Por supuesto que las cuestiones actitudinales  participan en tú éxito o fracaso, tu postura ante la vida, tu sonrisa, la persistencia y disciplina, tu nivel de compromiso personal, pero si estas haciendo algo mal, aunque lo hagas con entusiasmo y persistencia, los resultados no serán los que esperas.

Confundimos trabajar con producir, si una persona corre 10 kilómetros diarios en la cubierta de un barco trasatlántico, hará mucho ejercicio, pero no llegará a ningún lado. Cuando el barco llegué a su destino, el pasajero no habrá llegado gracias a que corrió 10 km. diarios en la cubierta, de todas formas iba a llegar al destino del barco aún sentado placidamente bajo el sol, sobre cubierta.

Para cualquier objetivo, cualquier tarea o hazaña, es fundamental la actitud correcta, pero más aún, investigar qué es lo que se tiene que hacer y sistemáticamente hacerlo, capacitarse, aprender, desarrollar un plan y sólo entonces, ejecutarlo con entusiasmo y … ganas.

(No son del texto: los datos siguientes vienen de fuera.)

(** C8, amended. When the evaluator makes the number four of "2+2" (a
    Float, Integer or Rational whose float is 4.0), [evaluate] returns the
    float 4.0, in both angle modes; it is [calculate] that shows it as the
    integer text "4" and records "2+2 = 4" in the history. *)
Theorem evaluate_two_plus_two
        (sp : SymPy) (py : PyRuntime) (mode : AngleMode) (parsed evaluated : Expr sp) :
  sympify sp "2+2" = Ok parsed ->
  evalf sp parsed = Ok evaluated ->
  Engine.is_real_number sp evaluated = true ->
  float_of_expr sp evaluated = Ok 4%float ->
  Engine.evaluate sp (Engine.set_angle_mode mode Engine.init) "2+2" = Ok (PyFloat 4%float)
  /\ forall s : Session,
       display s = "2+2" ->
       engine s = Engine.set_angle_mode mode Engine.init ->
       result_display (Calculator.calculate py sp s) = "4"
       /\ history (memory_manager (Calculator.calculate py sp s)) =
            (history (memory_manager s) ++ ["2+2 = 4"])%list.
Proof.
  intros Hp He Hr Hf.
  assert (Hev : Engine.evaluate sp (Engine.set_angle_mode mode Engine.init) "2+2"
                = Ok (PyFloat 4%float)).
  { apply (evaluate_real sp _ _ parsed evaluated); try assumption.
    now rewrite preprocess_two_plus_two. }
  split; [exact Hev|].
  intros s Hd Hen. unfold Calculator.calculate. rewrite Hd, Hen, Hev.
  split; reflexivity.
Qed.

End Display.

Lemma evaluate_two_plus_two_witness :
  Engine.evaluate (Toy.sympy true) (Engine.set_angle_mode radians Engine.init) "2+2"
    = Ok (PyFloat 4%float).
Proof.
  apply (proj1 (Display.evaluate_two_plus_two (Toy.sympy true) Toy.runtime radians
                  (Toy.TInteger 4) (Toy.TFloat 4%float)
                  eq_refl eq_refl eq_refl eq_refl)).
Defined.

(** ** The memory register and its file *)

Module MemoryFacts.
Import Calculator.

Lemma save_memory_writes (s : Session) :
  io_error s = None ->
  memory_file (save_memory s) = Some (memory_data (memory_manager s))
  /\ memory_manager (save_memory s) = memory_manager s
  /\ log (save_memory s) = log s.
Proof. unfold save_memory. intros ->. repeat split. Qed.

(** A failing write is logged, not raised: the file keeps its content and
    the manager its state. *)
Lemma save_memory_failure (s : Session) (e : string) :
  io_error s = Some e ->
  memory_file (save_memory s) = memory_file s
  /\ memory_manager (save_memory s) = memory_manager s
  /\ log (save_memory s) = (log s ++ [("Error saving memory: " ++ e)%string])%list.
Proof. unfold save_memory. intros ->. repeat split. Qed.

(** [memory_clear] persists the register 0 and the empty list. *)
Lemma memory_clear_persists (s : Session) :
  io_error s = None ->
  memory_file (memory_clear s) = Some {| data_register := 0%float; data_items := [] |}
  /\ memory_register (memory_manager (memory_clear s)) = 0%float
  /\ memory (memory_manager (memory_clear s)) = [].
Proof.
  intros H. unfold memory_clear, clear_memory, save_memory. simpl. rewrite H.
  repeat split.
Qed.

(** [memory_store] saves inside [add_to_memory], before it assigns the
    register: the file has the new item and the register of before. *)
Lemma memory_store_persists_old_register
      (py : PyRuntime) (now : string) (s : Session) (c : ascii) (t : string) (v : float) :
  io_error s = None ->
  result_display s = String c t ->
  float_of_str py (String c t) = Ok v ->
  memory_register (memory_manager (memory_store py now s)) = v
  /\ memory_file (memory_store py now s) =
       Some {| data_register := memory_register (memory_manager s);
               data_items :=
                 map (fun item => (value item, expression item, timestamp item))
                     (memory (memory_manager s)
                      ++ [{| value := v; expression := display s; timestamp := now |}])%list |}.
Proof.
  intros Hio Hr Hf. unfold memory_store. rewrite Hr, Hf.
  unfold add_to_memory, save_memory. simpl. rewrite Hio. split; reflexivity.
Qed.

Lemma memory_add_file (py : PyRuntime) (s : Session) :
  memory_file (memory_add py s) = memory_file s /\ log (memory_add py s) = log s.
Proof.
  unfold memory_add. destruct (result_display s); [split; reflexivity|].
  destruct (float_of_str py _); split; reflexivity.
Qed.

Lemma memory_subtract_file (py : PyRuntime) (s : Session) :
  memory_file (memory_subtract py s) = memory_file s /\ log (memory_subtract py s) = log s.
Proof.
  unfold memory_subtract. destruct (result_display s); [split; reflexivity|].
  destruct (float_of_str py _); split; reflexivity.
Qed.

(** C3. [memory_add] and [memory_subtract] change the register and never
    call [save_memory]: whatever the runtime and the session, the memory file
    and the log are as before; in the session that shows the result 5 with
    the register 0 persisted, [memory_add] leaves 5 in the register and 0 in
    the file, and [memory_store] leaves 5 in the register and, in the file,
    the new item beside the register 0. *)
Theorem memory_add_subtract_do_not_persist :
  (forall (py : PyRuntime) (s : Session),
      memory_file (memory_add py s) = memory_file s
      /\ log (memory_add py s) = log s
      /\ memory_file (memory_subtract py s) = memory_file s
      /\ log (memory_subtract py s) = log s)
  /\ (memory_register (memory_manager (memory_add Toy.runtime Toy.session)) = 5%float
      /\ memory_file (memory_add Toy.runtime Toy.session)
         = Some {| data_register := 0%float; data_items := [] |})
  /\ (memory_register (memory_manager (memory_store Toy.runtime "2026-01-01 00:00:00" Toy.session))
        = 5%float
      /\ memory_file (memory_store Toy.runtime "2026-01-01 00:00:00" Toy.session)
         = Some {| data_register := 0%float;
                   data_items := [(5%float, "2+3", "2026-01-01 00:00:00")] |}).
Proof.
  split; [|split; split; reflexivity].
  intros py s.
  destruct (memory_add_file py s) as [H1 H2], (memory_subtract_file py s) as [H3 H4].
  auto.
Qed.

End MemoryFacts.

(** ** The history file *)

Module HistoryFacts.
Import PyStr StrFacts Calculator HistoryShape.

Lemma blank_line_prefix (c : ascii) (s : string) :
  String.prefix blank_line (String c s) =
    Ascii.eqb newline c && match s with
                           | String d _ => Ascii.eqb newline d
                           | EmptyString => false
                           end.
Proof.
  unfold blank_line. rewrite prefix_cons. destruct s as [|d s].
  - reflexivity.
  - now rewrite prefix_cons, prefix_nil, andb_true_r.
Qed.

Lemma contains_unfold (p : string) (c : ascii) (s : string) :
  contains p (String c s) = String.prefix p (String c s) || contains p s.
Proof. reflexivity. Qed.

(** A piece that neither contains the separator nor ends with a newline is
    split off whole at the separator behind it. *)
Lemma split_scan_piece (e rest : string) :
  contains blank_line e = false ->
  ends_with e newline = false ->
  split_scan blank_line 0 (e ++ blank_line ++ rest) = e :: split_scan blank_line 0 rest.
Proof.
  induction e as [|c e IH]; intros Hc He.
  - change ("" ++ blank_line ++ rest) with (String newline (String newline rest)).
    cbn [split_scan]. rewrite blank_line_prefix, Ascii.eqb_refl. simpl.
    destruct rest; reflexivity.
  - rewrite contains_unfold in Hc. apply orb_false_iff in Hc as [Hp Hc].
    assert (He' : ends_with e newline = false) by (destruct e; [reflexivity|exact He]).
    change (String c e ++ blank_line ++ rest) with (String c (e ++ blank_line ++ rest)).
    cbn [split_scan].
    assert (Hno : String.prefix blank_line (String c (e ++ blank_line ++ rest)) = false).
    { rewrite blank_line_prefix in *. destruct (Ascii.eqb_spec newline c) as [<-|]; [|reflexivity].
      destruct e as [|d e].
      - discriminate He.
      - exact Hp. }
    rewrite Hno, (IH Hc He'). reflexivity.
Qed.

Lemma split_scan_last (e : string) :
  contains blank_line e = false -> split_scan blank_line 0 e = [e].
Proof.
  induction e as [|c e IH]; intros Hc; [reflexivity|].
  rewrite contains_unfold in Hc. apply orb_false_iff in Hc as [Hp Hc].
  cbn [split_scan]. rewrite Hp, (IH Hc). reflexivity.
Qed.

Lemma rstrip_cons_nonempty (c : ascii) (s : string) :
  is_space c = false -> rstrip (String c s) <> "".
Proof.
  intros H. simpl. destruct (rstrip s); [rewrite H|]; discriminate.
Qed.

Lemma lstrip_nonspace (s : string) :
  all_chars is_space s = false ->
  exists c t, lstrip s = String c t /\ is_space c = false.
Proof.
  induction s as [|c s IH]; simpl; [discriminate|].
  destruct (is_space c) eqn:E; simpl; [exact IH|eauto].
Qed.

Lemma not_blank (s : string) : all_chars is_space s = false -> is_blank s = false.
Proof.
  intros H. destruct (lstrip_nonspace s H) as (c & t & Hl & Hc).
  unfold is_blank, strip. rewrite Hl.
  pose proof (rstrip_cons_nonempty c t Hc) as Hn.
  destruct (rstrip (String c t)); [congruence|reflexivity].
Qed.

(** What [add_to_history] records is never blank: it has the equals sign. *)
Lemma entry_not_blank (expr res : string) : is_blank (expr ++ " = " ++ res) = false.
Proof.
  apply not_blank. rewrite all_chars_append. simpl. apply andb_false_r.
Qed.

Lemma import_export_two (e1 e2 : string) (m fresh : MemoryManager) :
  history m = [e1; e2] ->
  contains blank_line e1 = false ->
  contains blank_line e2 = false ->
  ends_with e1 newline = false ->
  is_blank e1 = false ->
  is_blank e2 = false ->
  history (import_history (export_history m) fresh) = [e1; e2].
Proof.
  intros Hm H1 H2 He B1 B2.
  unfold import_history, export_history. rewrite Hm. simpl history.
  unfold split.
  change (e1 ++ String newline (String newline e2)) with (e1 ++ blank_line ++ e2).
  rewrite (split_scan_piece e1 e2 H1 He), (split_scan_last e2 H2).
  simpl. now rewrite B1, B2.
Qed.

(** What is read from the file is what was written, on either platform,
    when the text has no carriage return. *)
Lemma read_write_text (p : Platform) (text : string) :
  no_carriage_return text = true ->
  read_text (write_text (linesep p) text) = text.
Proof.
  unfold no_carriage_return.
  destruct p; cbn [linesep]; (induction text as [|c text IH]; [reflexivity|]);
    cbn [all_chars write_text]; intros H; apply andb_true_iff in H as [Hc Ht];
    apply negb_true_iff in Hc; (destruct (Ascii.eqb c newline) eqn:En;
      [apply Ascii.eqb_eq in En; subst c; cbn; now rewrite (IH Ht)
      |cbn [read_text]; now rewrite Hc, (IH Ht)]).
Qed.
(** C6: for every completed Solution, held by [routing] with the capacity
    dimension declared, the printer returns given fuel for the longest
    route, and in what it prints the total distance is the sum of the
    route distances it reports and the total load is the sum of the loads
    of the last stops; there is one plan per vehicle, whose distance is the
    sum over the legs of the route and whose load is the cumulative load
    at the final position of the route. *)
Theorem totals_are_sums (fuel : nat) (data : DataProblem)
    (routing : RoutingModel) :
  GetDimensionOrDie routing "Capacity" = Ok "Capacity"%string ->
  (forall r, r ∈ tours routing -> (length r <= S fuel)%nat) ->
  exists printed plans,
    print_solution fuel data routing (assignment_of routing) = Ok printed
    /\ printed
       = Objective (ObjectiveValue (assignment_of routing))
         :: plans ++ [TotalDistance (sum_Z (map plan_distance plans));
                      TotalLoad (sum_Z (map plan_final_load plans))]
    /\ length plans = num_vehicles data
    /\ forall v plan,
         plans !! v = Some plan ->
         exists stops last_stop,
           plan
           = RoutePlan (Z.of_nat v) stops last_stop
                       (legs_distance (cost_oracle routing) (tour routing v))
                       (Z.of_N (cumulative_load_at
                                  (demand_oracle routing) (tour routing v)
                                  (length (tour routing v) - 1)))
           /\ last_stop.2
              = Z.of_N (cumulative_load_at
                          (demand_oracle routing) (tour routing v)
                          (length (tour routing v) - 1)).
Proof.
  intros Hdim Hfuel.
  destruct (print_solution_returns fuel data routing Hdim Hfuel)
    as [printed Hprinted].
  destruct (print_solution_printed _ _ _ _ _ Hprinted)
    as (plans & Hlines & Hplans).
  exists printed, plans. split; [done|]. split; [done|].
  pose proof (Forall2_length _ _ _ Hplans) as Hlen.
  unfold xrange in Hlen. rewrite length_fmap, length_seq in Hlen.
  split; [done|].
  intros v plan Hplan.
  destruct (Forall2_lookup_r _ _ _ _ _ Hplans Hplan)
    as (vehicle_id & Hid & Hreported).
  unfold xrange in Hid. rewrite list_lookup_fmap in Hid.
  destruct (seq 0 (num_vehicles data) !! v) as [v'|] eqn:Hv; [|done].
  apply lookup_seq in Hv as [-> _]. injection Hid as <-.
  by apply reported_route_values in Hreported.
Qed.

(** C7: for every route of a completed Solution, held by [routing] with
    the capacity dimension declared, the printer returns given fuel for
    the longest route, and the distance it reports for the route is the
    sum of the Cost Oracle distances over its consecutive legs, the
    closing leg back to the depot included, while the nodes it prints are
    the route; the empty route, depot to depot, is reported with distance
    0 and load 0, the oracle being 0 from a point to itself and the depot
    having no demand. *)
Theorem route_distance_is_sum_of_legs (fuel : nat) (data : DataProblem)
    (routing : RoutingModel) (v : nat) (r : Route) :
  GetDimensionOrDie routing "Capacity" = Ok "Capacity"%string ->
  (forall r', r' ∈ tours routing -> (length r' <= S fuel)%nat) ->
  (v < num_vehicles data)%nat ->
  tours routing !! v = Some r ->
  r <> [] ->
  exists printed stops last_stop load,
    print_solution fuel data routing (assignment_of routing) = Ok printed
    /\ printed !! S v
       = Some (RoutePlan (Z.of_nat v) stops last_stop
                         (legs_distance (cost_oracle routing) r) load)
    /\ map fst stops ++ [last_stop.1] = r
    /\ (r = [0; 0]%nat ->
        cost_oracle routing 0 0 = 0 ->
        demand_oracle routing 0 = 0%N ->
        printed !! S v
        = Some (RoutePlan (Z.of_nat v) [(0%nat, 0)] (0%nat, 0) 0 0)).
Proof.
  intros Hdim Hfuel Hv Hr Hne.
  destruct (print_solution_returns fuel data routing Hdim Hfuel)
    as [printed Hprinted].
  pose proof (printed_route _ _ _ _ _ _ Hprinted Hv Hr Hne) as Hplan.
  assert (0 < length r)%nat as Hlen by (destruct r; [done|simpl; lia]).
  exists printed. eexists _, _, _. split; [done|].
  split; [exact Hplan|]. split.
  - rewrite map_map. simpl. rewrite map_nth_seq by lia.
    by apply take_all_but_last.
  - intros -> Hdiag Hdepot. rewrite Hplan. simpl.
    assert (tour routing v = [0; 0]%nat) as ->
      by (unfold tour; by apply nth_lookup_Some).
    unfold cumulative_load_at. simpl.
    by rewrite Hdiag, Hdepot.
Qed.

End PrinterClaims.

Section PrinterWitnesses.
Import Routing Cvrp Samples.

Lemma line_printed_is_printed :
  print_solution 3 three_points line_routing (assignment_of line_routing)
  = Ok line_printed.
Proof. vm_compute; reflexivity. Defined.

Lemma line_routing_fuel (r : Route) :
  r ∈ tours line_routing -> (length r <= 4)%nat.
Proof.
  apply (proj1 (Forall_forall (fun r => (length r <= 4)%nat)
                              (tours line_routing))).
  repeat constructor.
Defined.

Lemma totals_are_sums_witness :
  print_solution 3 three_points line_routing (assignment_of line_routing)
  = Ok line_printed
  /\ exists printed plans,
       print_solution 3 three_points line_routing
                      (assignment_of line_routing)
       = Ok printed
       /\ printed
          = Objective (ObjectiveValue (assignment_of line_routing))
            :: plans ++ [TotalDistance (sum_Z (map plan_distance plans));
                         TotalLoad (sum_Z (map plan_final_load plans))]
       /\ length plans = num_vehicles three_points
       /\ forall v plan,
            plans !! v = Some plan ->
            exists stops last_stop,
              plan
              = RoutePlan
                  (Z.of_nat v) stops last_stop
                  (legs_distance (cost_oracle line_routing)
                                 (tour line_routing v))
                  (Z.of_N (cumulative_load_at
                             (demand_oracle line_routing)
                             (tour line_routing v)
                             (length (tour line_routing v) - 1)))
              /\ last_stop.2
                 = Z.of_N (cumulative_load_at
                             (demand_oracle line_routing)
                             (tour line_routing v)
                             (length (tour line_routing v) - 1)).
Proof.
  split; [exact line_printed_is_printed|].
  apply (totals_are_sums 3 three_points line_routing).
  - reflexivity.
  - exact line_routing_fuel.
Defined.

La mayoría se frustra porque no alcanza los objetivos que se plantea a pesar de “echarle ganas”, hasta que llegan al punto de claudicar y de creer que no pueden lograr nada a pesar de haber tenido la actitud correcta, tantos fracasos, tanta frustración, que llega un punto en que efectivamente creemos que la actitud no hace ninguna diferencia,  quedamos atrapados en la apatía, sin alcanzar nuestras metas, y sin poder, literalmente mejorar nuestra actitud… ni los resultados tangibles en nuestra vida.

Investigar qué es lo que se tiene que hacer… y hacerlo, con disciplina y compromiso, con constancia y “con ganas”, pero no mal gastes tu actitud y tu entusiasmo sin antes, estar seguro de que estás haciendo lo correcto. Puedes hacer bien las cosas, pero estar haciendo las cosas incorrectas.